About this task ->
A complete, word-for-word restatement of the entries is needed.

Data records ->
○ ○ ○ ○
Lemma auth_refused `{JobWording, JobHost} id token d now o k r :
  refusal d id token = Some r → run now (auth id token (λ r, r) k) o d = (r, o, d).
Proof.
  unfold refusal, auth. destruct token as [[|a s]|]; try (by intros [= <-]). cbn [has_key].
  cbn [run]. unfold verify_token, _same. destruct (find_job d id) as [j|]; [|by intros [= <-]].
  destruct (is_terminal (status j)); [by intros [= <-]|].
  destruct (m_token (extra_data j)) as [[|a' s']|]; try (by intros [= <-]).
  cbn [has_key opt_str_or]. unfold str_or. rewrite !(bool_decide_false (String a' s' = ""%string)) by done.
  destruct (_ && _); cbn [negb]; [|by intros [= <-]].
  destruct (bool_decide _); [done|by intros [= <-]].
Qed.

(** C35: a script reaches the tables only with the token of a job that is not
    over.  Otherwise each of the three callbacks asks for nothing, changes nothing
    and answers 401 or 403, except that a token that is not ASCII is answered with
    a 500 when the job is not over; and whatever is not refused so is accepted by
    the check of the token. *)
Theorem callback_refused `{JobWording, JobHost} now id token o d :
  match refusal d id token with
  | Some r =>
      (∀ b, run now (job_agent id token b) o d = (r, o, d)) ∧
      (∀ op, run now (job_ledger id token op) o d = (r, o, d)) ∧
      (∀ lifecycle e message, run now (job_log id token lifecycle e message) o d = (r, o, d)) ∧
      (r = MissingToken ∨ r = TokenRefused ∨
       r = ServerError ∧ ∃ j t stored, find_job d id = Some j ∧ is_terminal (status j) = false ∧
         token = Some t ∧ m_token (extra_data j) = Some stored ∧
         ascii_only stored && ascii_only t = false)
  | None => ∃ j t, token = Some t ∧ find_job d id = Some j ∧ is_terminal (status j) = false ∧
      m_token (extra_data j) = Some t ∧ verify_token d id t = Ok (Some j)
  end.
Proof.
  destruct (refusal d id token) as [r|] eqn:Hr.
  - split_and!; [intros; by apply auth_refused..|]. revert Hr. unfold refusal.
    destruct token as [[|a s]|]; cbn [has_key]; try (intros [= <-]; by left).
    destruct (find_job d id) as [j|] eqn:Hj; [|intros [= <-]; auto].
    destruct (is_terminal (status j)) eqn:Ht; [intros [= <-]; auto|].
    destruct (m_token (extra_data j)) as [[|a' s']|] eqn:Hm; cbn [has_key]; try (intros [= <-]; auto).
    destruct (_ && _) eqn:Ha; cbn [negb].
    + destruct (bool_decide _); [done|intros [= <-]; auto].
    + intros [= <-]. right; right. split; [done|]. by eexists j, _, _.
  - revert Hr. unfold refusal. destruct token as [[|a s]|]; try done. cbn [has_key].
    destruct (find_job d id) as [j|] eqn:Hj; [|done].
    destruct (is_terminal (status j)) eqn:Ht; [done|].
    destruct (m_token (extra_data j)) as [[|a' s']|] eqn:Hm; try done. cbn [has_key].
    destruct (_ && _) eqn:Ha; [|done]. apply andb_true_iff in Ha as [_ Ha]. cbn [negb].
    case_bool_decide as E; [|done]. intros _. exists j, (String a s). split_and!; [done..|by rewrite E in Hm|].
    apply verify_token_spec. split_and!; [done..|by rewrite E in Hm|done|done].
Qed.
Lemma ordered_paired steps state missing :
  Forall result_step_ok steps → scan [] (_ordered_result_steps steps state missing) = Some [].
Proof.
  intros Hok. unfold _ordered_result_steps, order_from.
  apply flush_scanned; [apply results_ok|]. apply fold_covered; [apply results_ok|done|].
  exists []. split; [done|]. by intros k ?%not_elem_of_nil.
Qed.

(** ** Rows *)

Lemma role_mk r bs k : role_is (mk_row r bs) k = bool_decide (text_of r = text_of k).
Proof. reflexivity. Qed.
Lemma row_blocks_mk r bs : row_blocks (mk_row r bs) = bs.
Proof. apply maps_of_VMap. Qed.

Definition row_calls (r : vmap) : list text :=
  if role_is r "assistant" then map block_id (calls_of (row_blocks r)) else [].
Definition row_results (r : vmap) : list text :=
  if role_is r "tool" then answers (row_blocks r) else [].

Lemma row_calls_tool bs : row_calls (mk_row "tool" bs) = [].
Proof. reflexivity. Qed.
Lemma row_results_tool bs : row_results (mk_row "tool" bs) = answers bs.
Proof. unfold row_results. rewrite role_mk, row_blocks_mk. reflexivity. Qed.
Lemma row_calls_assistant bs : row_calls (mk_row "assistant" bs) = map block_id (calls_of bs).
Proof. unfold row_calls. rewrite role_mk, row_blocks_mk. reflexivity. Qed.

(** Every call is answered in the very next row. *)
Fixpoint closed_rows (rows : list vmap) : Prop :=
  match rows with
  | [] => True
  | r :: rest =>
      (∀ k, k ∈ row_calls r → ∃ r' rest', rest = r' :: rest' ∧ k ∈ row_results r') ∧
      closed_rows rest
  end.

Lemma closed_app rows rows' : closed_rows rows → closed_rows rows' → closed_rows (rows ++ rows').
Proof.
  induction rows as [|r rows IH]; intros Hc Hc'; [done|]. destruct Hc as [Hr Hc].
  split; [|by apply IH]. intros k Hk. destruct (Hr k Hk) as (r' & rest' & -> & Hin).
  by eexists _, _.
Qed.

Lemma closed_tool bs : closed_rows [mk_row "tool" bs].
Proof. split; [|done]. rewrite row_calls_tool. by intros k ?%not_elem_of_nil. Qed.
○ ○ ○ ○
Task result ->
Lemma auth_refused `{JobWording, JobHost} id token d now o k r :
  refusal d id token = Some r → run now (auth id token (λ r, r) k) o d = (r, o, d).
Proof.
  unfold refusal, auth. destruct token as [[|a s]|]; try (by intros [= <-]). cbn [has_key].
  cbn [run]. unfold verify_token, _same. destruct (find_job d id) as [j|]; [|by intros [= <-]].
  destruct (is_terminal (status j)); [by intros [= <-]|].
  destruct (m_token (extra_data j)) as [[|a' s']|]; try (by intros [= <-]).
  cbn [has_key opt_str_or]. unfold str_or. rewrite !(bool_decide_false (String a' s' = ""%string)) by done.
  destruct (_ && _); cbn [negb]; [|by intros [= <-]].
  destruct (bool_decide _); [done|by intros [= <-]].
Qed.

(** C35: a script reaches the tables only with the token of a job that is not
    over.  Otherwise each of the three callbacks asks for nothing, changes nothing
    and answers 401 or 403, except that a token that is not ASCII is answered with
    a 500 when the job is not over; and whatever is not refused so is accepted by
    the check of the token. *)
Theorem callback_refused `{JobWording, JobHost} now id token o d :
  match refusal d id token with
  | Some r =>
      (∀ b, run now (job_agent id token b) o d = (r, o, d)) ∧
      (∀ op, run now (job_ledger id token op) o d = (r, o, d)) ∧
      (∀ lifecycle e message, run now (job_log id token lifecycle e message) o d = (r, o, d)) ∧
      (r = MissingToken ∨ r = TokenRefused ∨
       r = ServerError ∧ ∃ j t stored, find_job d id = Some j ∧ is_terminal (status j) = false ∧
         token = Some t ∧ m_token (extra_data j) = Some stored ∧
         ascii_only stored && ascii_only t = false)
  | None => ∃ j t, token = Some t ∧ find_job d id = Some j ∧ is_terminal (status j) = false ∧
      m_token (extra_data j) = Some t ∧ verify_token d id t = Ok (Some j)
  end.
Proof.
  destruct (refusal d id token) as [r|] eqn:Hr.
  - split_and!; [intros; by apply auth_refused..|]. revert Hr. unfold refusal.
    destruct token as [[|a s]|]; cbn [has_key]; try (intros [= <-]; by left).
    destruct (find_job d id) as [j|] eqn:Hj; [|intros [= <-]; auto].
    destruct (is_terminal (status j)) eqn:Ht; [intros [= <-]; auto|].
    destruct (m_token (extra_data j)) as [[|a' s']|] eqn:Hm; cbn [has_key]; try (intros [= <-]; auto).
    destruct (_ && _) eqn:Ha; cbn [negb].
    + destruct (bool_decide _); [done|intros [= <-]; auto].
    + intros [= <-]. right; right. split; [done|]. by eexists j, _, _.
  - revert Hr. unfold refusal. destruct token as [[|a s]|]; try done. cbn [has_key].
    destruct (find_job d id) as [j|] eqn:Hj; [|done].
    destruct (is_terminal (status j)) eqn:Ht; [done|].
    destruct (m_token (extra_data j)) as [[|a' s']|] eqn:Hm; try done. cbn [has_key].
    destruct (_ && _) eqn:Ha; [|done]. apply andb_true_iff in Ha as [_ Ha]. cbn [negb].
    case_bool_decide as E; [|done]. intros _. exists j, (String a s). split_and!; [done..|by rewrite E in Hm|].
    apply verify_token_spec. split_and!; [done..|by rewrite E in Hm|done|done].
Qed.
Lemma ordered_paired steps state missing :
  Forall result_step_ok steps → scan [] (_ordered_result_steps steps state missing) = Some [].
Proof.
  intros Hok. unfold _ordered_result_steps, order_from.
  apply flush_scanned; [apply results_ok|]. apply fold_covered; [apply results_ok|done|].
  exists []. split; [done|]. by intros k ?%not_elem_of_nil.
Qed.

(** ** Rows *)

Lemma role_mk r bs k : role_is (mk_row r bs) k = bool_decide (text_of r = text_of k).
Proof. reflexivity. Qed.
Lemma row_blocks_mk r bs : row_blocks (mk_row r bs) = bs.
Proof. apply maps_of_VMap. Qed.

Definition row_calls (r : vmap) : list text :=
  if role_is r "assistant" then map block_id (calls_of (row_blocks r)) else [].
Definition row_results (r : vmap) : list text :=
  if role_is r "tool" then answers (row_blocks r) else [].

Lemma row_calls_tool bs : row_calls (mk_row "tool" bs) = [].
Proof. reflexivity. Qed.
Lemma row_results_tool bs : row_results (mk_row "tool" bs) = answers bs.
Proof. unfold row_results. rewrite role_mk, row_blocks_mk. reflexivity. Qed.
Lemma row_calls_assistant bs : row_calls (mk_row "assistant" bs) = map block_id (calls_of bs).
Proof. unfold row_calls. rewrite role_mk, row_blocks_mk. reflexivity. Qed.

(** Every call is answered in the very next row. *)
Fixpoint closed_rows (rows : list vmap) : Prop :=
  match rows with
  | [] => True
  | r :: rest =>
      (∀ k, k ∈ row_calls r → ∃ r' rest', rest = r' :: rest' ∧ k ∈ row_results r') ∧
      closed_rows rest
  end.

Lemma closed_app rows rows' : closed_rows rows → closed_rows rows' → closed_rows (rows ++ rows').
Proof.
  induction rows as [|r rows IH]; intros Hc Hc'; [done|]. destruct Hc as [Hr Hc].
  split; [|by apply IH]. intros k Hk. destruct (Hr k Hk) as (r' & rest' & -> & Hin).
  by eexists _, _.
Qed.

Lemma closed_tool bs : closed_rows [mk_row "tool" bs].
Proof. split; [|done]. rewrite row_calls_tool. by intros k ?%not_elem_of_nil. Qed.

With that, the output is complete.